● **Task prompt**
Your answer must be an exact transcription of the lines from the line with "pose proof (get_prop_object h s" through the final line of the data.

Collected data:
*** Begin section ***
Lemma run_impure_added h tasks es action :
  h !! tasks = Some (Arr es) ->
  read h action "type" = VString "added" ->
  tasksReducer_impure tasks action h =
    (<[tasks := Arr (es ++ [VRef (length h)])]>
       (h ++ [new_item (read h action "id") (read h action "text")]),
     Return (VRef tasks)).
Proof.
  intros Harr Hty.
  pose proof (read_type_not_nullish _ _ _ Hty) as Ha.
  unfold tasksReducer_impure.
  rewrite (bind_return _ _ _ _ _ (get_prop_read h action "type" Ha)), Hty.
  cbn [strict_eq]. change (String.eqb "added" "added") with true. cbv iota.
  rewrite (bind_return _ _ _ _ _ (get_prop_read h action "id" Ha)).
  rewrite (bind_return _ _ _ _ _ (get_prop_read h action "text" Ha)).
  unfold bind at 1. unfold alloc.
  by rewrite (bind_return _ _ _ _ _
                (array_push_array _ tasks es _ (lookup_alloc_old h _ tasks _ Harr))).
Qed.

Lemma run_pure_added h tasks es action :
  h !! tasks = Some (Arr es) ->
  read h action "type" = VString "added" ->
  tasksReducer_pure tasks action h =
    (h ++ [new_item (read h action "id") (read h action "text");
           Arr (es ++ [VRef (length h)])],
     Return (VRef (S (length h)))).
Proof.
  intros Harr Hty.
  pose proof (read_type_not_nullish _ _ _ Hty) as Ha.
  unfold tasksReducer_pure.
  rewrite (bind_return _ _ _ _ _ (get_prop_read h action "type" Ha)), Hty.
  cbn [strict_eq]. change (String.eqb "added" "added") with true. cbv iota.
  rewrite (bind_return _ _ _ _ _ (array_elems_array h tasks es Harr)).
  rewrite (bind_return _ _ _ _ _ (get_prop_read h action "id" Ha)).
  rewrite (bind_return _ _ _ _ _ (get_prop_read h action "text" Ha)).
  unfold bind, alloc. simpl. rewrite length_app. simpl.
  by rewrite Nat.add_1_r, <- app_assoc.
Qed.

(** X8: the impure reducer mutates its argument.  For an ['added']
    action on an array it returns the very reference it was given, and
    the array that this reference designates has grown by one element, a
    new object [{id: action.id, text: action.text}]; no other object
    that existed before the call is changed. *)
Theorem impure_reducer_mutates h tasks es action :
  h !! tasks = Some (Arr es) ->
  read h action "type" = VString "added" ->
  ∃ h' n,
    tasksReducer_impure tasks action h = (h', Return (VRef tasks)) ∧
    h' !! tasks = Some (Arr (es ++ [VRef n])) ∧
    h !! n = None ∧
    h' !! n = Some (Obj (<["id" := read h action "id"]>
                           (<["text" := read h action "text"]> ∅))) ∧
    ∀ l o, l ≠ tasks -> h !! l = Some o -> h' !! l = Some o.
Proof.
  intros Harr Hty. pose proof (lookup_lt_Some _ _ _ Harr) as Hlt.
  eexists _, (length h). split; [by apply (run_impure_added h tasks es)|].
  split; [|split; [|split]].
  - apply list_lookup_insert_eq. rewrite length_app. lia.
  - by apply lookup_ge_None_2.
  - rewrite list_lookup_insert_ne by lia. apply lookup_new.
  - intros l o Hne Hl. rewrite list_lookup_insert_ne by done.
    by apply lookup_alloc_old.
Qed.

(** X9: the pure reducer does not.  For an ['added'] action on a tasks
    list it returns a reference to a new array and changes no object
    that existed before the call; the elements of that array are those
    that the impure reducer leaves in the mutated input. *)
Theorem pure_reducer_same_result_no_mutation h tasks es action :
  tasks_list h tasks es ->
  read h action "type" = VString "added" ->
  ∃ h1 r h2,
    tasksReducer_pure tasks action h = (h1, Return (VRef r)) ∧
    r ≠ tasks ∧ h !! r = None ∧
    (∀ l o, h !! l = Some o -> h1 !! l = Some o) ∧
    tasksReducer_impure tasks action h = (h2, Return (VRef tasks)) ∧
    observe (h1, Return (VRef r)) = observe (h2, Return (VRef tasks)).
Proof.
  intros [Harr Hes] Hty. pose proof (lookup_lt_Some _ _ _ Harr) as Hlt.
  set (ni := new_item (read h action "id") (read h action "text")).
  eexists _, _, _. split; [by apply (run_pure_added h tasks es)|].
  split; [lia|]. split; [apply lookup_ge_None_2; lia|].
  split; [intros l o Hl; by apply lookup_alloc_old|].
  split; [by apply (run_impure_added h tasks es)|].
  fold ni. unfold observe. cbn [fst snd].
  change (h ++ [ni; ?b]) with (h ++ [ni] ++ [b]). rewrite app_assoc.
  replace (S (length h)) with (length (h ++ [ni]))
    by (rewrite length_app; simpl; lia).
  rewrite lookup_new.
  rewrite list_lookup_insert_eq by (rewrite length_app; lia).
  do 2 f_equal. rewrite !map_app. f_equal.
  - apply map_ext_elem. intros e He.
    apply (forallb_is_object_elem h es e Hes) in He.
    apply is_object_lookup in He as (l & props & -> & Hl). simpl.
    assert (l ≠ tasks) as Hne by (intros ->; congruence).
    rewrite list_lookup_insert_ne by done.
    rewrite <- app_assoc.
    by rewrite !(lookup_alloc_old h _ l _ Hl).
  - simpl. rewrite list_lookup_insert_ne by lia.
    rewrite <- app_assoc. simpl. by rewrite !lookup_new.
Qed.

(** X10: for an action of any other type, ['changed'] and ['deleted']
    included, the two reducers of the purity lesson return [undefined]
    and leave the store as it was; they do not throw. *)
Theorem purity_reducers_other_actions h tasks action :
  nullish action = false ->
  read h action "type" ≠ VString "added" ->
  tasksReducer_impure tasks action h = (h, Return VUndefined) ∧
  tasksReducer_pure tasks action h = (h, Return VUndefined).
Proof.
  intros Ha Hty. unfold tasksReducer_impure, tasksReducer_pure.
  rewrite !(bind_return _ _ _ _ _ (get_prop_read h action "type" Ha)).
  by rewrite (strict_eq_neq _ _ Hty).
Qed.

(** ** The nested update of the user *)

Lemma spread_props_object h l props :
  h !! l = Some (Obj props) -> spread_props (VRef l) h = (h, Return props).
Proof. unfold spread_props. by intros ->. Qed.

Lemma get_prop_object h l props name :
  h !! l = Some (Obj props) ->
  get_prop (VRef l) name h = (h, Return (default VUndefined (props !! name))).
Proof. simpl. by intros ->. Qed.

Lemma lookup_new_4 (h : list object) a b c d :
  (h ++ [a; b; c; d]) !! length h = Some a ∧
  (h ++ [a; b; c; d]) !! (length h + 1) = Some b ∧
  (h ++ [a; b; c; d]) !! (length h + 2) = Some c ∧
  (h ++ [a; b; c; d]) !! (length h + 3) = Some d.
Proof.
  repeat split; rewrite lookup_app_r by lia.
  - by rewrite Nat.sub_diag.
  - by replace (length h + 1 - length h) with 1 by lia.
  - by replace (length h + 2 - length h) with 2 by lia.
  - by replace (length h + 3 - length h) with 3 by lia.
Qed.

Lemma run_toggle h user action U P S N p s n :
  nested_user h user U P S N p s n ->
  read h action "type" = VString "toggle_notifications" ->
  userReducer user action h =
    (h ++ [ Obj (<["sms" := VBool (negb (truthy (default VUndefined (N !! "sms"))))]> N);
            Obj (<["notifications" := VRef (length h)]> S);
            Obj (<["settings" := VRef (length h + 1)]> P);
            Obj (<["profile" := VRef (length h + 2)]> U) ],
     Return (VRef (length h + 3))).
Proof.
  intros (u & -> & HU & Hp & HP & Hs & HS & Hn & HN) Hty.
  pose proof (read_type_not_nullish _ _ _ Hty) as Ha.
  pose proof (get_prop_object h u U "profile" HU) as Gp. rewrite Hp in Gp.
  pose proof (get_prop_object h p P "settings" HP) as Gs. rewrite Hs in Gs.
  pose proof (get_prop_object h s S "notifications" HS) as Gn. rewrite Hn in Gn.
  simpl in Gp, Gs, Gn.
  unfold userReducer.
  rewrite (bind_return _ _ _ _ _ (get_prop_read h action "type" Ha)), Hty.
  cbn [strict_eq].
  change (String.eqb "toggle_notifications" "toggle_notifications") with true.
  cbv iota.
  rewrite (bind_return _ _ _ _ _ (spread_props_object h u U HU)).
  rewrite (bind_return _ _ _ _ _ Gp).
  rewrite (bind_return _ _ _ _ _ (spread_props_object h p P HP)).
  rewrite (bind_return _ _ _ _ _ Gp), (bind_return _ _ _ _ _ Gs).
  rewrite (bind_return _ _ _ _ _ (spread_props_object h s S HS)).
  rewrite (bind_return _ _ _ _ _ Gp), (bind_return _ _ _ _ _ Gs).
  rewrite (bind_return _ _ _ _ _ Gn).
  rewrite (bind_return _ _ _ _ _ (spread_props_object h n N HN)).
  rewrite (bind_return _ _ _ _ _ Gp), (bind_return _ _ _ _ _ Gs).
  rewrite (bind_return _ _ _ _ _ Gn).
  rewrite (bind_return _ _ _ _ _ (get_prop_object h n N "sms" HN)).
  unfold bind, alloc. simpl. rewrite !length_app. simpl.
  rewrite <- !app_assoc. simpl.
  by replace (length h + 1 + 1) with (length h + 2) by lia;
     replace (length h + 2 + 1) with (length h + 3) by lia.
Qed.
*** End section ***
● **Answer space**
  pose proof (get_prop_object h s S "notifications" HS) as Gn. rewrite Hn in Gn.
  simpl in Gp, Gs, Gn.
  unfold userReducer.
  rewrite (bind_return _ _ _ _ _ (get_prop_read h action "type" Ha)), Hty.
  cbn [strict_eq].
  change (String.eqb "toggle_notifications" "toggle_notifications") with true.
  cbv iota.
  rewrite (bind_return _ _ _ _ _ (spread_props_object h u U HU)).
  rewrite (bind_return _ _ _ _ _ Gp).
  rewrite (bind_return _ _ _ _ _ (spread_props_object h p P HP)).
  rewrite (bind_return _ _ _ _ _ Gp), (bind_return _ _ _ _ _ Gs).
  rewrite (bind_return _ _ _ _ _ (spread_props_object h s S HS)).
  rewrite (bind_return _ _ _ _ _ Gp), (bind_return _ _ _ _ _ Gs).
  rewrite (bind_return _ _ _ _ _ Gn).
  rewrite (bind_return _ _ _ _ _ (spread_props_object h n N HN)).
  rewrite (bind_return _ _ _ _ _ Gp), (bind_return _ _ _ _ _ Gs).
  rewrite (bind_return _ _ _ _ _ Gn).
  rewrite (bind_return _ _ _ _ _ (get_prop_object h n N "sms" HN)).
  unfold bind, alloc. simpl. rewrite !length_app. simpl.
  rewrite <- !app_assoc. simpl.
  by replace (length h + 1 + 1) with (length h + 2) by lia;
     replace (length h + 2 + 1) with (length h + 3) by lia.
Qed.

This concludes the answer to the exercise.